WORK TASK
Each line below that holds the word "PgTypes" counts once; state the total number of such lines and nothing else.

EXERCISE DATA
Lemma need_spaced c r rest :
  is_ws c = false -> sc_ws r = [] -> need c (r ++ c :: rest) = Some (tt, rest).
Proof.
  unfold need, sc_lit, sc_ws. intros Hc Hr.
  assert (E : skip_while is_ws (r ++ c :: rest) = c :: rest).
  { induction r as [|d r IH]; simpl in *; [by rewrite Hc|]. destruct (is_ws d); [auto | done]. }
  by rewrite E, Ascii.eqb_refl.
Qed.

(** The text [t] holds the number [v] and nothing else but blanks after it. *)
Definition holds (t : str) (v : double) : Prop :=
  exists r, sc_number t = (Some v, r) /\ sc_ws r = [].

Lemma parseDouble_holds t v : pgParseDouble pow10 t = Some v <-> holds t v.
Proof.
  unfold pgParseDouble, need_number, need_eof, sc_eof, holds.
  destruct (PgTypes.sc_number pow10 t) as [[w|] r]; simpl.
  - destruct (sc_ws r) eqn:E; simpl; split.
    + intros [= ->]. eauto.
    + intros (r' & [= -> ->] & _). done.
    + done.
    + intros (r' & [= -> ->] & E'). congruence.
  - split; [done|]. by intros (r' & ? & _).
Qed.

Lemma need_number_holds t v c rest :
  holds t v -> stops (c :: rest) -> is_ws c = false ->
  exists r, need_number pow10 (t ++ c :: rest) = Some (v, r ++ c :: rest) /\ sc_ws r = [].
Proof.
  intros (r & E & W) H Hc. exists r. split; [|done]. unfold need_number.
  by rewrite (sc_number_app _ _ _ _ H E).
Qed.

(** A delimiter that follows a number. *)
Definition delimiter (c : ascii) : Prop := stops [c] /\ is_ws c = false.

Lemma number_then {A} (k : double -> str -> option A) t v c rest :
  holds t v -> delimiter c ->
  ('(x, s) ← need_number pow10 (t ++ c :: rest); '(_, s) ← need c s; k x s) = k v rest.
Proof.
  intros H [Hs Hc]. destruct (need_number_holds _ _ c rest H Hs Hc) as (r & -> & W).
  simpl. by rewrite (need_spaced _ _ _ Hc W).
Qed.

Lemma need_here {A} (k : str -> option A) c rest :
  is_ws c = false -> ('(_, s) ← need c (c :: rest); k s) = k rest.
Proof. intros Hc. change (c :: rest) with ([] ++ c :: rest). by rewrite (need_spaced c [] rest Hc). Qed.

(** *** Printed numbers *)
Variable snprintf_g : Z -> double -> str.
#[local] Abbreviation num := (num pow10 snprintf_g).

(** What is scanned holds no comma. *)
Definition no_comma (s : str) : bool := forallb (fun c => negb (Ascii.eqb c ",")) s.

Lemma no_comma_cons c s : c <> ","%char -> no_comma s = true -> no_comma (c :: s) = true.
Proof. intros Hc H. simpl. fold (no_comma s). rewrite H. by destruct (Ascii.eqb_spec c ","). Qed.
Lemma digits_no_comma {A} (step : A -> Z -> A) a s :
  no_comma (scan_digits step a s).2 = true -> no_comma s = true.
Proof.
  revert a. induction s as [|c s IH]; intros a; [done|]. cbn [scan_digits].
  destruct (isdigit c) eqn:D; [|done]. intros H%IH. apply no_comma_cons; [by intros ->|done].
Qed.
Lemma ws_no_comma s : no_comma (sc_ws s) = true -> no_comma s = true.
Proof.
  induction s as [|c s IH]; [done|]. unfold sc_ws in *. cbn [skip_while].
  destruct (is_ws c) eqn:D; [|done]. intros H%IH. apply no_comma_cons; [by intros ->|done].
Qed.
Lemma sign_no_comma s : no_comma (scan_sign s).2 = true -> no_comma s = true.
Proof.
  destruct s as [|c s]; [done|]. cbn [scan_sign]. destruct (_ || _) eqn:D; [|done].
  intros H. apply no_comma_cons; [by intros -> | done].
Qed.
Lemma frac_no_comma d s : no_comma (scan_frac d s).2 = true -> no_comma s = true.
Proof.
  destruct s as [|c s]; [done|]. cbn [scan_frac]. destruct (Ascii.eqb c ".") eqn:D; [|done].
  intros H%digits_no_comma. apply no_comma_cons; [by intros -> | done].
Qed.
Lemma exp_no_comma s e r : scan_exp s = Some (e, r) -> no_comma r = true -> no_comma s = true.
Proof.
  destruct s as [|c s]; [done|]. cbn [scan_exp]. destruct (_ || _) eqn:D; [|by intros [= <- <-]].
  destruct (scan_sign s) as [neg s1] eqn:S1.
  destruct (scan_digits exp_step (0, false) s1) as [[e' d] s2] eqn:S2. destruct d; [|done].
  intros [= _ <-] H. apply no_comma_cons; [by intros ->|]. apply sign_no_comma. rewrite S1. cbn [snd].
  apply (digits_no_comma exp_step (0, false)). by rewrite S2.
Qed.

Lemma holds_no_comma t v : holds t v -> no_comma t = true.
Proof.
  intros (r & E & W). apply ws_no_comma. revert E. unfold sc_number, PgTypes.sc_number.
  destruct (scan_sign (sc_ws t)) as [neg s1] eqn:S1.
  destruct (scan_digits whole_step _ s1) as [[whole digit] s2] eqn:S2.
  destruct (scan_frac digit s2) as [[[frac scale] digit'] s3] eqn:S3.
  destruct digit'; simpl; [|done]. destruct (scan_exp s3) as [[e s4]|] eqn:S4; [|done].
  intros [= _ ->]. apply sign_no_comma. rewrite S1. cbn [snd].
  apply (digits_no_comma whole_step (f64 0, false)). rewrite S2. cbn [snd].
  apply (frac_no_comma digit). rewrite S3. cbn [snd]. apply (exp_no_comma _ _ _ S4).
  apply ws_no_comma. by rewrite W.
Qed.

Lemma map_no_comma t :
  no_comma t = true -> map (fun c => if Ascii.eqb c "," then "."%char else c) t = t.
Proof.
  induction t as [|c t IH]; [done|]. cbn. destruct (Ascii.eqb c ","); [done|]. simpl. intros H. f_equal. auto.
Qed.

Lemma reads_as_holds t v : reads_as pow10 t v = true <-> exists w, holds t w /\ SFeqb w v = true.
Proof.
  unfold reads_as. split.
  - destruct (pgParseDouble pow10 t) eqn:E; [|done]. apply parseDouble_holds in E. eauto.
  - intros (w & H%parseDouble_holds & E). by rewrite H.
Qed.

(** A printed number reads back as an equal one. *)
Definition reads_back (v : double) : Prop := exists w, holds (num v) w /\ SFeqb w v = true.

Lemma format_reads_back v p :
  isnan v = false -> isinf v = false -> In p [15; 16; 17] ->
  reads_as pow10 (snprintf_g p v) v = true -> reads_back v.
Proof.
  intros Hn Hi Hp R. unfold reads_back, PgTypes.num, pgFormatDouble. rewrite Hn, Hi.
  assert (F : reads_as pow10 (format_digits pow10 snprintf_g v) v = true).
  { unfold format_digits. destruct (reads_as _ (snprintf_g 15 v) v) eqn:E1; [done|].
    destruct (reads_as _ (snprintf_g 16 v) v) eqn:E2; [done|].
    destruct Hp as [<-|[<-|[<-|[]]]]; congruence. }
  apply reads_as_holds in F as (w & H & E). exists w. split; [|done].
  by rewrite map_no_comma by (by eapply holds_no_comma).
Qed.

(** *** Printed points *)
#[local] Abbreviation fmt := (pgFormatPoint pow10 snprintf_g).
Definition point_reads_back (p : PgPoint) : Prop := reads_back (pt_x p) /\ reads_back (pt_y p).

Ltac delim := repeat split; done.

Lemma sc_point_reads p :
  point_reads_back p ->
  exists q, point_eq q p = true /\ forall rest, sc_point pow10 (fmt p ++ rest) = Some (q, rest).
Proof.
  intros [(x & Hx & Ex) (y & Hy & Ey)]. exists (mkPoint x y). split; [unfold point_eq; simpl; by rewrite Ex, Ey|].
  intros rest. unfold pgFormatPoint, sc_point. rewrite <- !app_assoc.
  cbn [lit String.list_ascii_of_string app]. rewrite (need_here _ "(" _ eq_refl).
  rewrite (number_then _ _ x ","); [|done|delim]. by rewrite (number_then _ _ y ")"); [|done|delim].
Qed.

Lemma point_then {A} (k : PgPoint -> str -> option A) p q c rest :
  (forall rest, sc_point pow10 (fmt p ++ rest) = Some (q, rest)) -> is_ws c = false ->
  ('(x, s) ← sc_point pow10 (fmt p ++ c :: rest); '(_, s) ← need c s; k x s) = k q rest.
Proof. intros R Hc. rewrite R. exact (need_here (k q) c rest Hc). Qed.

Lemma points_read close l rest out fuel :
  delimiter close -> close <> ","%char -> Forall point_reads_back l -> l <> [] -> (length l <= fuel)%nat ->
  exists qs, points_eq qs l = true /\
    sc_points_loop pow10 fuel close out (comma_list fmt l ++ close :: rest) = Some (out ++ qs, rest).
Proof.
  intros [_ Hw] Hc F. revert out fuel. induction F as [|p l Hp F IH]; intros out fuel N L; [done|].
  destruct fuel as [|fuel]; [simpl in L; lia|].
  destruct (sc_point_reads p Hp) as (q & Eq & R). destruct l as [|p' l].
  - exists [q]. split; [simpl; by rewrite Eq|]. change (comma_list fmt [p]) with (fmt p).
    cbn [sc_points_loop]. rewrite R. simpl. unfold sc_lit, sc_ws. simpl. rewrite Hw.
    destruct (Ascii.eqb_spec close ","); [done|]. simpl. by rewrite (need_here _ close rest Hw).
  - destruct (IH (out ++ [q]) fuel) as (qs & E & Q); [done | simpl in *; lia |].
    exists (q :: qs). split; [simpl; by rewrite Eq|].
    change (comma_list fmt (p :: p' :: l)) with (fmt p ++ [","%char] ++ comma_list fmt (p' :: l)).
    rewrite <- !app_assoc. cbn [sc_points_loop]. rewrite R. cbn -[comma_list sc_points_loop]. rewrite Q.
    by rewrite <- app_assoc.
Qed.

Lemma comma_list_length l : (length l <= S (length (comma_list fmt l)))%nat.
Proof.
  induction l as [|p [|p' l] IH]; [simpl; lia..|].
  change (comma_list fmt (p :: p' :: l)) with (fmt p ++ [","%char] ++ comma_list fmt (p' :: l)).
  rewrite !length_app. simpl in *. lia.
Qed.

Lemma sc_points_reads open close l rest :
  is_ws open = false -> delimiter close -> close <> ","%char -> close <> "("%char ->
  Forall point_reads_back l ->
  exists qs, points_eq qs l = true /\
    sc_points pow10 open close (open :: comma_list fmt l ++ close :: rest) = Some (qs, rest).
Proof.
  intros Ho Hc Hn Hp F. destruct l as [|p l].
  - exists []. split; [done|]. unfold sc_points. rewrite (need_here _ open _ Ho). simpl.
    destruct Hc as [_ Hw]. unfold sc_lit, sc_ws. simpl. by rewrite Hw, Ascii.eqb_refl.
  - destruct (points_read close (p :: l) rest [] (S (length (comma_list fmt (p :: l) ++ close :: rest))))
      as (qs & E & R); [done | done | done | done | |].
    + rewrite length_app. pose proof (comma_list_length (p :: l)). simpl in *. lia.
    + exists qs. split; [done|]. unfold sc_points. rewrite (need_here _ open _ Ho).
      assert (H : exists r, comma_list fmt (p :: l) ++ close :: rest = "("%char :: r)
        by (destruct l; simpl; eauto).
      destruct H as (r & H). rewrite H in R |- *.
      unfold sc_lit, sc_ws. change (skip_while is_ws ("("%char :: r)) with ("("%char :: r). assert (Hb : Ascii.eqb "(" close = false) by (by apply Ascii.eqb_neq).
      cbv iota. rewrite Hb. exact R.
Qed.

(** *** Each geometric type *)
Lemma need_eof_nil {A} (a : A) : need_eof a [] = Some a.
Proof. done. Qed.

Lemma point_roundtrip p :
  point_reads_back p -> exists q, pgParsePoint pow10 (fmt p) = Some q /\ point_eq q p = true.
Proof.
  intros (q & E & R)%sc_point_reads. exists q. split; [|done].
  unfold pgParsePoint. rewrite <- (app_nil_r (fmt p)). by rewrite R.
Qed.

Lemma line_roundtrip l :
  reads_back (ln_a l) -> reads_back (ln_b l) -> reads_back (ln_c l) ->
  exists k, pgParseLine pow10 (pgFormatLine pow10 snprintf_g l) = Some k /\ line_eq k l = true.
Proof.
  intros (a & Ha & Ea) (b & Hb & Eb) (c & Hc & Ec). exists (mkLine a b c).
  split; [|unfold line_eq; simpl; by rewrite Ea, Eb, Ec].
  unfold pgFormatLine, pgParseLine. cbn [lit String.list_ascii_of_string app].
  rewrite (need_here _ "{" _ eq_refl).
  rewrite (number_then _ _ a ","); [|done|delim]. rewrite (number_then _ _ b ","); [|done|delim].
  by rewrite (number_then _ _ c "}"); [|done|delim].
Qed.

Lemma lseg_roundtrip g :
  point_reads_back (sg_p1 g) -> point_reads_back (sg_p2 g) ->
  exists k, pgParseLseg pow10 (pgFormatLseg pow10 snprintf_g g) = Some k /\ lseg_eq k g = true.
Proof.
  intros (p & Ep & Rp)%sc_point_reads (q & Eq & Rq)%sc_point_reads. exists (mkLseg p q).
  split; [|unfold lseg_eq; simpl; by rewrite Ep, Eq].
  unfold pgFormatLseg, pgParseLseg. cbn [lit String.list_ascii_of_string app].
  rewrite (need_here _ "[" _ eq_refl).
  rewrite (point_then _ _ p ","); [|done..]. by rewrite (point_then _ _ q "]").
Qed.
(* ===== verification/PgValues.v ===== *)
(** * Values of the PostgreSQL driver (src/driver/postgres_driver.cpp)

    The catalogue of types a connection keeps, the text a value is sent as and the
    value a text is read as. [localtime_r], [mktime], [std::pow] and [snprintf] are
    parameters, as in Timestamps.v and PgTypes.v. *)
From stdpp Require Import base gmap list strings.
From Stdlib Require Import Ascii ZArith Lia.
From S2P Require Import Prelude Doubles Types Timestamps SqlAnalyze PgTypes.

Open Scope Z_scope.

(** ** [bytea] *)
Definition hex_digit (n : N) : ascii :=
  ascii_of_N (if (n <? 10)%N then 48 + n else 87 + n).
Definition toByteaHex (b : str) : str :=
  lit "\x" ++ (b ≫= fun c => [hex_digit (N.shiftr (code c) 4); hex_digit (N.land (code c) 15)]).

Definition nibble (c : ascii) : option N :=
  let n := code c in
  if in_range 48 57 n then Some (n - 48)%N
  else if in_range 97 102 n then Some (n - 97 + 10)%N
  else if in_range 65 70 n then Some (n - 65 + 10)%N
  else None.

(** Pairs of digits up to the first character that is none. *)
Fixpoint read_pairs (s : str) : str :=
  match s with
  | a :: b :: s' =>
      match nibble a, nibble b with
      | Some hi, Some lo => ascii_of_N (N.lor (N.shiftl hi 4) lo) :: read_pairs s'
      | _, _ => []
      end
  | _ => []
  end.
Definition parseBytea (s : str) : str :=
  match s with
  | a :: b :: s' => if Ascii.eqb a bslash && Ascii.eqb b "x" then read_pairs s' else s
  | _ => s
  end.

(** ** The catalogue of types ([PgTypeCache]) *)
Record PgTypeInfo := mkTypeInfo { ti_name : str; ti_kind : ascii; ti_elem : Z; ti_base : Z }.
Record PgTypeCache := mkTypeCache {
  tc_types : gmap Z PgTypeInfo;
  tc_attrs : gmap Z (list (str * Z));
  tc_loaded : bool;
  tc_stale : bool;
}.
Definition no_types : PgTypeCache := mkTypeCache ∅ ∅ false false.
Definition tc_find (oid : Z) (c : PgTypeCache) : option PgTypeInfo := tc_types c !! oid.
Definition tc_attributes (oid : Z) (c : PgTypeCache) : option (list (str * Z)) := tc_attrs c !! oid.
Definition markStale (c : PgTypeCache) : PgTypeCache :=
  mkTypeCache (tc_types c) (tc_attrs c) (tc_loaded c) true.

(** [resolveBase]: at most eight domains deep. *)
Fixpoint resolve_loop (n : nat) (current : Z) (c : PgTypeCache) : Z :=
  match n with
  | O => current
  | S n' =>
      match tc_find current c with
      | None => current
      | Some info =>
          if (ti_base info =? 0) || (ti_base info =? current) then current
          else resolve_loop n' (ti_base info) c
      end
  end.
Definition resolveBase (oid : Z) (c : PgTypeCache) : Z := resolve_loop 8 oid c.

WORKED SOLUTION
5